--- START ---

(** X21. The hook revokes the dispatched instance exactly when the sender is
    a registered task with a true [single_run], a [lock], and a lock key that
    holds 1 in the cache: then it logs once and sends one [revoke] for the
    instance's id; otherwise it does nothing.  It never writes to the
    cache. *)
Theorem duplication_guard_revokes_iff_lock_held
  (tasks : gmap string registered) (sender : string)
  (body : gmap string string) (task_id : string) (d : dispatch) :
  body !! "id" = Some task_id ->
  let r := prevent_single_task_duplication tasks sender body d in
  let held :=
    exists (task : registered) (lock : CacheLock.t),
      tasks !! sender = Some task /\
      reg_single_run task = Some true /\
      reg_lock task = Some lock /\
      d_cache d !! CacheLock._cache_key lock = Some 1 in
  snd r = Return tt /\
  d_cache (fst r) = d_cache d /\
  (held <->
   exists task : registered,
     tasks !! sender = Some task /\
     d_events (fst r)
     = (d_events d ++
          [CtlLog "celery.tasks"
             "%s > Task (%s) revoked due is currently being executed"
             [reg_TAG task; task_id];
           CtlRevoke task_id])%list) /\
  (~ held <-> d_events (fst r) = d_events d).
Proof.
  intros Hid r held.
  destruct (guard_lock_held_or_not tasks sender d) as [Hheld | Hno].
  - destruct Hheld as (task & lock & Htask & Hsingle & Hlock & Hv).
    assert (Hr : r = ({| d_cache := d_cache d;
                         d_events :=
                           d_events d ++
                             [CtlLog "celery.tasks"
                                "%s > Task (%s) revoked due is currently being executed"
                                [reg_TAG task; task_id];
                              CtlRevoke task_id] |}, Return tt)).
    { unfold r. rewrite (guard_on_held_lock _ _ _ _ task lock) by done.
      by rewrite Hid. }
    assert (Hheld : held) by by exists task, lock.
    rewrite Hr. simpl. split; [done |]. split; [done |]. split.
    + split; [intros _; by exists task | done].
    + split; [done |]. intros Heq.
      apply (f_equal length) in Heq. rewrite length_app in Heq.
      simpl in Heq. lia.
  - destruct (guard_without_held_lock tasks sender body d Hno)
      as (Hret & Hcache & Hevents).
    fold r in Hret, Hcache, Hevents.
    split; [done |]. split; [done |]. split; [| done].
    split; [done |]. intros (task & _ & Heq). rewrite Hevents in Heq.
    apply (f_equal length) in Heq. rewrite length_app in Heq.
    simpl in Heq. lia.
Qed.

Lemma duplication_guard_revokes_iff_lock_held_witness :
  sync_body !! "id" = Some "id2" /\
  d_events
    (fst (prevent_single_task_duplication sync_registry "tasks.sync" sync_body
            {| d_cache := {[ "lock_sync" := 1 ]}; d_events := [] |}))
  <> [] /\
  snd (prevent_single_task_duplication sync_registry "tasks.sync" sync_body
         {| d_cache := {[ "lock_sync" := 1 ]}; d_events := [] |})
  = Return tt.
Proof.
  assert (Hid : sync_body !! "id" = Some "id2") by reflexivity.
  split; [exact Hid |].
  destruct (duplication_guard_revokes_iff_lock_held
              sync_registry "tasks.sync" sync_body "id2"
              {| d_cache := {[ "lock_sync" := 1 ]}; d_events := [] |} Hid)
    as (Hret & _ & _ & Hno).
  split; [| exact Hret].
  intros Hnil. apply Hno in Hnil. apply Hnil.
  exists (registered_single sync_task), sync_lock.
  repeat split; reflexivity.
Defined.

(** X22. When the lock is held and the message body has no ['id'], the hook
    raises [KeyError] before it logs or revokes anything. *)
Theorem duplication_guard_without_id_raises
  (tasks : gmap string registered) (sender : string)
  (body : gmap string string) (d : dispatch)
  (task : registered) (lock : CacheLock.t) :
  tasks !! sender = Some task ->
  reg_single_run task = Some true ->
  reg_lock task = Some lock ->
  d_cache d !! CacheLock._cache_key lock = Some 1 ->
  body !! "id" = None ->
  let r := prevent_single_task_duplication tasks sender body d in
  snd r = Raise (OtherError "KeyError" "'id'") /\
  d_events (fst r) = d_events d /\
  d_cache (fst r) = d_cache d.
Proof.
  intros Htask Hsingle Hlock Hheld Hid r. unfold r.
  rewrite (guard_on_held_lock _ _ _ _ task lock) by done.
  by rewrite Hid.
Qed.

Lemma duplication_guard_without_id_raises_witness :
  sync_registry !! "tasks.sync" = Some (registered_single sync_task) /\
  reg_single_run (registered_single sync_task) = Some true /\
  reg_lock (registered_single sync_task) = Some sync_lock /\
  ({[ "lock_sync" := 1 ]} : store) !! CacheLock._cache_key sync_lock = Some 1 /\
  (∅ : gmap string string) !! "id" = None /\
  snd (prevent_single_task_duplication sync_registry "tasks.sync" ∅
         {| d_cache := {[ "lock_sync" := 1 ]}; d_events := [] |})
  = Raise (OtherError "KeyError" "'id'").
Proof.
  assert (Htask : sync_registry !! "tasks.sync"
                  = Some (registered_single sync_task)) by reflexivity.
  assert (Hsingle : reg_single_run (registered_single sync_task) = Some true)
    by reflexivity.
  assert (Hlock : reg_lock (registered_single sync_task) = Some sync_lock)
    by reflexivity.
  assert (Hheld : ({[ "lock_sync" := 1 ]} : store)
                    !! CacheLock._cache_key sync_lock = Some 1)
    by reflexivity.
  assert (Hid : (∅ : gmap string string) !! "id" = None) by reflexivity.
  split; [exact Htask |]. split; [exact Hsingle |]. split; [exact Hlock |].
  split; [exact Hheld |]. split; [exact Hid |].
  exact (proj1 (duplication_guard_without_id_raises
                  sync_registry "tasks.sync" ∅
                  {| d_cache := {[ "lock_sync" := 1 ]}; d_events := [] |}
                  _ _ Htask Hsingle Hlock Hheld Hid)).
Defined.

(** X23. An unknown sender and a plain [LoggedTask] are never revoked,
    whatever the cache holds and whatever the body is: the hook returns
    without logging, revoking, or looking up the id. *)
Theorem duplication_guard_ignores_plain_tasks
  (tasks : gmap string registered) (sender : string)
  (body : gmap string string) (d : dispatch) :
  tasks !! sender = None \/
  (exists t : LoggedTask.t, tasks !! sender = Some (registered_logged t)) ->
  let r := prevent_single_task_duplication tasks sender body d in
  snd r = Return tt /\
  d_events (fst r) = d_events d /\
  d_cache (fst r) = d_cache d.
Proof.
  intros Hplain r. unfold r.
  destruct (guard_without_held_lock tasks sender body d)
    as (Hret & Hcache & Hevents); [| done].
  intros (task & lock & Htask & Hsingle & _).
  destruct Hplain as [Hnone | (t & Ht)]; [congruence |].
  rewrite Ht in Htask. by inversion Htask; subst.
Qed.

Lemma duplication_guard_ignores_plain_tasks_witness :
  (sync_registry !! "tasks.other" = None \/
   (exists t : LoggedTask.t,
      sync_registry !! "tasks.other" = Some (registered_logged t))) /\
  d_events
    (fst (prevent_single_task_duplication sync_registry "tasks.other" ∅
            {| d_cache := {[ "lock_sync" := 1 ]}; d_events := [] |}))
  = [].
Proof.
  assert (Hplain : sync_registry !! "tasks.other" = None \/
                   (exists t : LoggedTask.t,
                      sync_registry !! "tasks.other"
                      = Some (registered_logged t)))
    by (left; reflexivity).
  split; [exact Hplain |].
  exact (proj1 (proj2 (duplication_guard_ignores_plain_tasks
                         sync_registry "tasks.other" ∅
                         {| d_cache := {[ "lock_sync" := 1 ]};
                            d_events := [] |} Hplain))).
Defined.


(** Any other entries end in one warning or error box and nothing else. *)
Lemma add_verifier_rejected (name_entry key_entry : string) (w : app) :
  Py.strip name_entry = ""%string
  \/ Py.strip name_entry = name_placeholder
  \/ Py.strip key_entry = ""%string
  \/ Py.strip key_entry = key_placeholder
  \/ (exists e, TOTPGenerator.base32_decode (Py.strip key_entry) = inl e) ->
  exists m : event,
    is_alert m = true /\ add_verifier name_entry key_entry w = emit m w.
Proof.
  intros Hbad. unfold add_verifier.
  destruct (String.eqb_spec (Py.strip name_entry) "") as [Hn1|Hn1];
    [eexists; split; [|reflexivity]; reflexivity|].
  destruct (String.eqb_spec (Py.strip name_entry) name_placeholder)
    as [Hn2|Hn2]; [eexists; split; [|reflexivity]; reflexivity|].
  cbn [orb].
  destruct (String.eqb_spec (Py.strip key_entry) "") as [Hk1|Hk1];
    [eexists; split; [|reflexivity]; reflexivity|].
  destruct (String.eqb_spec (Py.strip key_entry) key_placeholder)
    as [Hk2|Hk2]; [eexists; split; [|reflexivity]; reflexivity|].
  cbn [orb].
  destruct Hbad as [H|[H|[H|[H|[e He]]]]]; try contradiction.
  rewrite He. eexists; split; [|reflexivity]; reflexivity.
Qed.

Lemma delete_verifier_commit (w : app) (index : Z) :
  0 <= index < Z.of_nat (length (verifiers w)) ->
  delete_verifier index w
  = commit (firstn (Z.to_nat index) (verifiers w)
              ++ skipn (S (Z.to_nat index)) (verifiers w))
           update_stats w.
Proof. intros Hin. now rewrite delete_verifier_run. Qed.

Lemma add_verifier_saved (name_entry key_entry : string) (w : app) :
  saved_or_untouched w (snd (add_verifier name_entry key_entry w)).
Proof.
  unfold add_verifier.
  destruct (_ || _)%bool;
    [apply untouched_of_same_store, ui_only_emit|].
  destruct (_ || _)%bool;
    [apply untouched_of_same_store, ui_only_emit|].
  destruct (TOTPGenerator.base32_decode (Py.strip key_entry));
    [apply untouched_of_same_store, ui_only_emit|].
  apply (commit_saved _ (_ <~ update_stats ;; emit ResetEntries)),
    ui_only_stats_then.
Qed.

Lemma delete_verifier_saved (index : Z) (w : app) :
  saved_or_untouched w (snd (delete_verifier index w)).
Proof.
  destruct (Z.lt_ge_cases index 0) as [Hneg|Hpos];
    [rewrite delete_verifier_ignored by (left; exact Hneg);
     apply untouched_of_same_store, same_store_refl|].
  destruct (Z.lt_ge_cases index (Z.of_nat (length (verifiers w))))
    as [Hin|Hout];
    [|rewrite delete_verifier_ignored by (right; exact Hout);
      apply untouched_of_same_store, same_store_refl].
  rewrite delete_verifier_commit by lia.
  apply commit_saved, ui_only_update_stats.
Qed.

Lemma clear_all_saved (confirm : bool) (w : app) :
  saved_or_untouched w (snd (clear_all confirm w)).
Proof.
  unfold clear_all. unfold andthen at 1. unfold get_verifiers at 1.
  destruct (verifiers w) as [|v vs];
    [apply untouched_of_same_store, ui_only_emit|].
  destruct confirm; [|apply untouched_of_same_store, same_store_refl].
  apply (commit_saved [] (_ <~ update_stats ;; emit (ShowInfo Cleared))),
    ui_only_stats_then.
Qed.

Lemma saved_then_same_store (w w1 w2 : app) :
  saved_or_untouched w w1 -> same_store w1 w2 -> saved_or_untouched w w2.
Proof.
  intros [Hd Hcase] (H1 & H2 & H3). split; [congruence|].
  destruct Hcase as [[Hv Hf]|Hf]; [left; split; congruence|].
  right. rewrite H1, H2. exact Hf.
Qed.

Lemma import_data_saved (picked : option file) (confirm : bool) (w : app) :
  saved_or_untouched w (snd (import_data picked confirm w)).
Proof.
  unfold import_data.
  destruct picked as [f|]; [|apply untouched_of_same_store, same_store_refl].
  eapply saved_then_same_store;
    [|apply try_emit_store; intros e; apply ui_only_emit].
  unfold andthen at 1. unfold lift.
  destruct (read_json f) as [e|v]; cbn [snd];
    [apply untouched_of_same_store, same_store_refl|].
  destruct v; try (apply untouched_of_same_store, ui_only_emit).
  destruct (find _ items);
    [apply untouched_of_same_store, ui_only_emit|].
  destruct confirm; [|apply untouched_of_same_store, same_store_refl].
  apply (commit_saved items (_ <~ update_stats ;; emit (ShowInfo Imported))),
    ui_only_stats_then.
Qed.

(** Every action either leaves list and file alone or saves the new list. *)
Lemma perform_saved (a : action) (w : app) :
  saved_or_untouched w (snd (perform a w)).
Proof.
  destruct a as [n k|c confirm|picked confirm|confirm]; cbn [perform].
  - apply add_verifier_saved.
  - unfold Card.delete. destruct confirm;
      [apply delete_verifier_saved
      | apply untouched_of_same_store, same_store_refl].
  - apply import_data_saved.
  - apply clear_all_saved.
Qed.

Lemma run_disk (actions : list action) (w : app) :
  disk (run actions w) = disk w.
Proof.
  revert w; induction actions as [|a rest IH]; intros w; [reflexivity|].
  cbn [run]. rewrite IH. apply perform_saved.
Qed.

End StoreMore.

Section StoreProperties.

Import TwoFactorAuthApp.

Lemma load_verifiers_document (w : app) (v : json) :
  data_file w = Document v -> fst (load_verifiers w) = inr v.
Proof. destruct w as [vs f d u]. cbn [data_file]. intros ->. reflexivity. Qed.

Lemma import_data_entries (items : list json) (w : app) :
  forallb is_entry items = true ->
  import_data (Some (Document (JArr items))) true w
  = try_except
      (commit items (_ <~ update_stats ;; emit (ShowInfo Imported)))
      (fun e => emit (ShowError (ImportFailed e))) w
  /\ import_data (Some (Document (JArr items))) false w = (inr tt, w).
Proof.
  intros Hall. unfold import_data, try_except.
  split; unfold andthen at 1; unfold lift; cbn [read_json ret];
    rewrite (find_entries items Hall); reflexivity.
Qed.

--- END ---

◆ YOUR ASSIGNMENT ◆
Output exactly one stretch of the listing: from the line containing "revert w; induction" through the line containing "(commit items (_", both end lines included.

◆ TASK SOLUTION ◆
  revert w; induction actions as [|a rest IH]; intros w; [reflexivity|].
  cbn [run]. rewrite IH. apply perform_saved.
Qed.

End StoreMore.

Section StoreProperties.

Import TwoFactorAuthApp.

Lemma load_verifiers_document (w : app) (v : json) :
  data_file w = Document v -> fst (load_verifiers w) = inr v.
Proof. destruct w as [vs f d u]. cbn [data_file]. intros ->. reflexivity. Qed.

Lemma import_data_entries (items : list json) (w : app) :
  forallb is_entry items = true ->
  import_data (Some (Document (JArr items))) true w
  = try_except
      (commit items (_ <~ update_stats ;; emit (ShowInfo Imported)))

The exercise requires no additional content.